Ю. М. Прозоров (Санкт-Петербург)К социологии инскрипта[**]
Авторская дарственная надпись на книге[1172], которая играет столь большую роль в литературном быту, очень редко становится предметом исследовательского внимания.
Инскрипты интенсивно публикуются[1173], нередко используются как важный источник информации о конкретной книге (уточнение времени выхода из печати, подлинная фамилия автора издания, вышедшего под псевдонимом, и т. п.) и ее авторе (круг его знакомств, характер взаимоотношений с адресатом надписи, время пребывания в том или ином месте и т. д.). Однако специальных работ об этом литературно-бытовом жанре — его поэтике, этикете, социокультурных функциях и т. п. — на русском языке, по сути дела, нет. Работы на данную тему представляют собой либо лирические библиофильские эссе[1174], либо предисловия к публикациям инскриптов, как правило, также не отличающиеся особой аналитикой[1175], либо тезисное обозначение возможных тем для исследования[1176].

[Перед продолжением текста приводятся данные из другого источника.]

(** ** Claims on the runner policy *)

Lemma all_startswith (uris : list string) :
  pd.all (pd.str_startswith (map Some uris) "gs://") = forallb is_gcs uris.
Proof.
  unfold pd.all, pd.str_startswith, is_gcs.
  induction uris as [|u uris IH]; simpl; [reflexivity|].
  rewrite IH. now destruct (py.startswith u "gs://").
Qed.

Lemma forallb_false_exists (uris : list string) :
  forallb is_gcs uris = false <-> exists u, In u uris /\ is_gcs u = false.
Proof.
  induction uris as [|u uris IH]; simpl.
  - split; [discriminate|intros (? & [] & _)].
  - rewrite andb_false_iff, IH. split.
    + intros [H|(v & Hv & Hf)]; [exists u; auto|exists v; auto].
    + intros (v & [<-|Hv] & Hf); [auto|right; exists v; auto].
Qed.

Lemma truthy_false (v : option string) :
  py.truthy v = false <-> v = None \/ v = Some "".
Proof.
  destruct v as [s|]; simpl.
  - rewrite negb_false_iff, String.eqb_eq.
    split; [intros ->; auto|intros [H|H]; congruence].
  - split; auto.
Qed.

Lemma truthy_nonempty (s : string) : s <> "" -> py.truthy (Some s) = true.
Proof.
  intros H. simpl. apply negb_true_iff. now apply String.eqb_neq.
Qed.

(** What the policy does under the distributed runner, once the
    image-location column is known to be a column of str. *)
Lemma validate_runner_dataflow (df : pd.DataFrame) (uris : list string)
    (project region : option string) :
  pd.getitem df constants.IMAGE_URI_KEY
  = OK (pd.SelSeries (pd.StrSeries uris)) ->
  _validate_runner df "DataFlowRunner" project region
  = if negb (forallb is_gcs uris) then
      Raise (AttributeError "DataFlowRunner requires GCS image locations.")
    else if negb (py.truthy project) || negb (py.truthy region) then
      Raise (AttributeError
               ("DataFlowRunner requires project region and region "
                ++ "project is " ++ py.str_opt project
                ++ " and region is " ++ py.str_opt region))
    else OK tt.
Proof.
  intros H. unfold _validate_runner.
  change (py.contains "DataFlowRunner" ["DataFlowRunner"; "DirectRunner"])
    with true.
  cbn [negb bind Result_Monad]. rewrite H. cbn [pd.str].
  rewrite all_startswith.
  change (String.eqb "DataFlowRunner" "DataFlowRunner") with true.
  cbn [andb existsb]. rewrite orb_false_r. reflexivity.
Qed.

Lemma getitem_setitem_image_uri (df : pd.DataFrame) (s : pd.Series) :
  _validate_data df = OK tt ->
  pd.getitem (pd.setitem df constants.IMAGE_URI_KEY s) constants.IMAGE_URI_KEY
  = OK (pd.SelSeries s)
  /\ _validate_data (pd.setitem df constants.IMAGE_URI_KEY s) = OK tt.
Proof.
  intros H. destruct (validate_data_ok_inv df H) as (a & b & c & Hd).
  destruct df as [idx d]. simpl in Hd. subst d. split; reflexivity.
Qed.

(** On a schema-valid table whose image locations are all str, with the
    distributed runner and non-empty project and region, the runner
    policy raises exactly when some location does not start with gs://;
    replacing the one offending location by a gs:// one makes it pass. *)
Lemma validate_runner_dataflow_requires_gcs
    (df : pd.DataFrame) (uris : list string) (p r : string) :
  _validate_data df = OK tt ->
  pd.getitem df constants.IMAGE_URI_KEY
  = OK (pd.SelSeries (pd.StrSeries uris)) ->
  p <> "" -> r <> "" ->
  (raises (_validate_runner df "DataFlowRunner" (Some p) (Some r))
   <-> exists u, In u uris /\ is_gcs u = false)
  /\ (forall before bad after good,
        uris = (before ++ bad :: after)%list ->
        forallb is_gcs (before ++ after) = true ->
        is_gcs bad = false -> is_gcs good = true ->
        _validate_runner df "DataFlowRunner" (Some p) (Some r)
        = Raise (AttributeError
                   "DataFlowRunner requires GCS image locations.")
        /\ _validate_runner
             (pd.setitem df constants.IMAGE_URI_KEY
                (pd.StrSeries (before ++ good :: after)))
             "DataFlowRunner" (Some p) (Some r)
           = OK tt).
Proof.
  intros Hv Hg Hp Hr. split.
  - rewrite (validate_runner_dataflow df uris _ _ Hg).
    rewrite (truthy_nonempty p Hp), (truthy_nonempty r Hr).
    rewrite <- forallb_false_exists.
    destruct (forallb is_gcs uris); simpl; split.
    + intros [e He]; discriminate He.
    + discriminate.
    + reflexivity.
    + intros _. eexists; reflexivity.
  - intros before bad after good -> Hall Hbad Hgood.
    rewrite forallb_app in Hall. apply andb_true_iff in Hall as [Hb Ha].
    split.
    + rewrite (validate_runner_dataflow df _ _ _ Hg).
      rewrite forallb_app. cbn [forallb]. rewrite Hb, Hbad. reflexivity.
    + destruct (getitem_setitem_image_uri df
                  (pd.StrSeries (before ++ good :: after)) Hv) as [Hg' _].
      rewrite (validate_runner_dataflow _ _ _ _ Hg').
      rewrite (truthy_nonempty p Hp), (truthy_nonempty r Hr).
      rewrite forallb_app. cbn [forallb]. rewrite Hb, Hgood, Ha.
      reflexivity.
Qed.

(** What the policy does under the distributed runner on any column
    that has the str accessor. *)
Lemma validate_runner_dataflow_entries (df : pd.DataFrame)
    (sel : pd.Selection) (entries : list (option string))
    (project region : option string) :
  pd.getitem df constants.IMAGE_URI_KEY = OK sel ->
  pd.str sel = OK entries ->
  _validate_runner df "DataFlowRunner" project region
  = if negb (pd.all (pd.str_startswith entries "gs://")) then
      Raise (AttributeError "DataFlowRunner requires GCS image locations.")
    else if negb (py.truthy project) || negb (py.truthy region) then
      Raise (AttributeError
               ("DataFlowRunner requires project region and region "
                ++ "project is " ++ py.str_opt project
                ++ " and region is " ++ py.str_opt region))
    else OK tt.
Proof.
  intros Hg Hs. unfold _validate_runner.
  change (py.contains "DataFlowRunner" ["DataFlowRunner"; "DirectRunner"])
    with true.
  cbn [negb bind Result_Monad]. rewrite Hg, Hs.
  change (String.eqb "DataFlowRunner" "DataFlowRunner") with true.
  cbn [andb existsb]. rewrite orb_false_r. reflexivity.
Qed.

(** C2, where the code departs from it: a schema-valid table whose
    image_uri column holds gs://b/1.jpg and a missing value, or
    gs://b/1.jpg and the number 5, has a value that does not start with
    gs://, and yet passes the runner policy under DataFlowRunner with
    project and region given: entries that are not str are left out of
    the all-locations check. *)
Theorem validate_runner_skips_non_str_locations :
  (_validate_data Scenario.missing_location = OK tt
   /\ pd.getitem Scenario.missing_location constants.IMAGE_URI_KEY
      = OK (pd.SelSeries (pd.ObjSeries [pd.CStr "gs://b/1.jpg"; pd.CNone]))
   /\ existsb (fun c => negb (starts_with_gcs c))
        [pd.CStr "gs://b/1.jpg"; pd.CNone] = true
   /\ _validate_runner Scenario.missing_location "DataFlowRunner"
        (Some "my-project") (Some "us-central1") = OK tt)
  /\ (_validate_data Scenario.number_among_locations = OK tt
      /\ pd.getitem Scenario.number_among_locations constants.IMAGE_URI_KEY
         = OK (pd.SelSeries
                 (pd.ObjSeries [pd.CStr "gs://b/1.jpg"; pd.CInt 5]))
      /\ existsb (fun c => negb (starts_with_gcs c))
           [pd.CStr "gs://b/1.jpg"; pd.CInt 5] = true
      /\ _validate_runner Scenario.number_among_locations "DataFlowRunner"
           (Some "my-project") (Some "us-central1") = OK tt).
Proof.
  repeat split; reflexivity.
Qed.

(** C3: on a schema-valid table whose image locations all start with
    gs://, with the distributed runner, the runner policy raises exactly
    when the project or the region is None or the empty str; with both
    non-empty it passes. *)
Theorem validate_runner_dataflow_requires_project_region
    (df : pd.DataFrame) (uris : list string) (project region : option string) :
  _validate_data df = OK tt ->
  pd.getitem df constants.IMAGE_URI_KEY
  = OK (pd.SelSeries (pd.StrSeries uris)) ->
  forallb is_gcs uris = true ->
  (raises (_validate_runner df "DataFlowRunner" project region)
   <-> project = None \/ project = Some ""
       \/ region = None \/ region = Some "")
  /\ (forall p r, p <> "" -> r <> "" ->
        _validate_runner df "DataFlowRunner" (Some p) (Some r) = OK tt).
Proof.
  intros _ Hg Hall. split.
  - rewrite (validate_runner_dataflow df uris _ _ Hg), Hall.
    cbn [negb].
    assert (E : (project = None \/ project = Some ""
                 \/ region = None \/ region = Some "")
                <-> negb (py.truthy project) || negb (py.truthy region)
                    = true).
    { rewrite orb_true_iff, !negb_true_iff, !truthy_false. tauto. }
    rewrite E.
    destruct (negb (py.truthy project) || negb (py.truthy region)); split.
    + reflexivity.
    + intros _. eexists; reflexivity.
    + intros [e He]; discriminate He.
    + discriminate.
  - intros p r Hp Hr.
    rewrite (validate_runner_dataflow df uris _ _ Hg), Hall.
    rewrite (truthy_nonempty p Hp), (truthy_nonempty r Hr). reflexivity.
Qed.

(** C10: a table with the canonical columns and no rows passes the
    runner policy under the distributed runner with non-empty project
    and region - the check on the image locations holds vacuously - and
    [create_tfrecords] goes on to build the pipeline on it. *)
Theorem validate_runner_accepts_empty_table
    (File : Type) (GFile : string -> Result File)
    (pd_read_csv : File -> option (list string) -> Header
                   -> Result pd.DataFrame)
    (LOGFILE : string) (LOGLEVEL : Z)
    (build_pipeline : pd.DataFrame -> PipelineArgs -> Result Pipeline)
    (output_dir : string) (header : Header)
    (dataflow_options : option (list (string * string)))
    (job_label : string) (compression : option string) (num_shards : Z)
    (df : pd.DataFrame) (p r : string) :
  pd.columns df = constants.IMAGE_CSV_COLUMNS ->
  pd.getitem df constants.IMAGE_URI_KEY
  = OK (pd.SelSeries (pd.StrSeries [])) ->
  p <> "" -> r <> "" ->
  _validate_runner df "DataFlowRunner" (Some p) (Some r) = OK tt
  /\ exists args,
       build_calls
         (fst (create_tfrecords GFile pd_read_csv LOGFILE LOGLEVEL
                 build_pipeline (InDataFrame df) output_dir header None
                 "DataFlowRunner" (Some p) (Some r) dataflow_options
                 job_label compression num_shards))
       = [(df, args)].
Proof.
  intros Hc Hg Hp Hr.
  assert (Hrun : _validate_runner df "DataFlowRunner" (Some p) (Some r)
                 = OK tt).
  { rewrite (validate_runner_dataflow df [] _ _ Hg).
    rewrite (truthy_nonempty p Hp), (truthy_nonempty r Hr). reflexivity. }
  split; [exact Hrun|].
  apply validate_data_ok_iff in Hc.
  destruct (create_tfrecords_validated File GFile pd_read_csv LOGFILE LOGLEVEL
              build_pipeline (InDataFrame df) output_dir header None
              "DataFlowRunner" (Some p) (Some r) dataflow_options job_label
              compression num_shards df eq_refl Hc Hrun)
    as (lbl & _ & ->).
  eexists.
  destruct (build_pipeline _ _) as [pl|e]; [|reflexivity].
  destruct (run pl) as [res|e]; [|reflexivity].
  destruct (wait_until_finish res) as [s|e]; reflexivity.
Qed.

При этом инскрипт рассматривается в «романтическом» ключе — как некоторое уникальное послание художника конкретному лицу, как изолированный акт. Например, Л. Озеров пишет об инскрипте: «Автору хотелось сохранить тепло руки на книге, как бы отчуждающей его от рукописи»; «Надпись — личная историческая зарубка на книге»[1177]. Е. И. Яцунок также полагает, что автор «как бы согревает вернувшееся ему в тираже собственное творчество, вновь авторизует его»[1178]. Для О. Д. Голубевой автографы на книгах — «микрописьма, обращенные к друзьям и знакомым»[1179]. Иным представляется инскрипт взгляду социолога литературы, изучающего социальное взаимодействие в рамках института литературы и в каждом компоненте литературной системы и в каждом артефакте этой сферы усматривающего прежде всего воплощение подобного взаимодействия.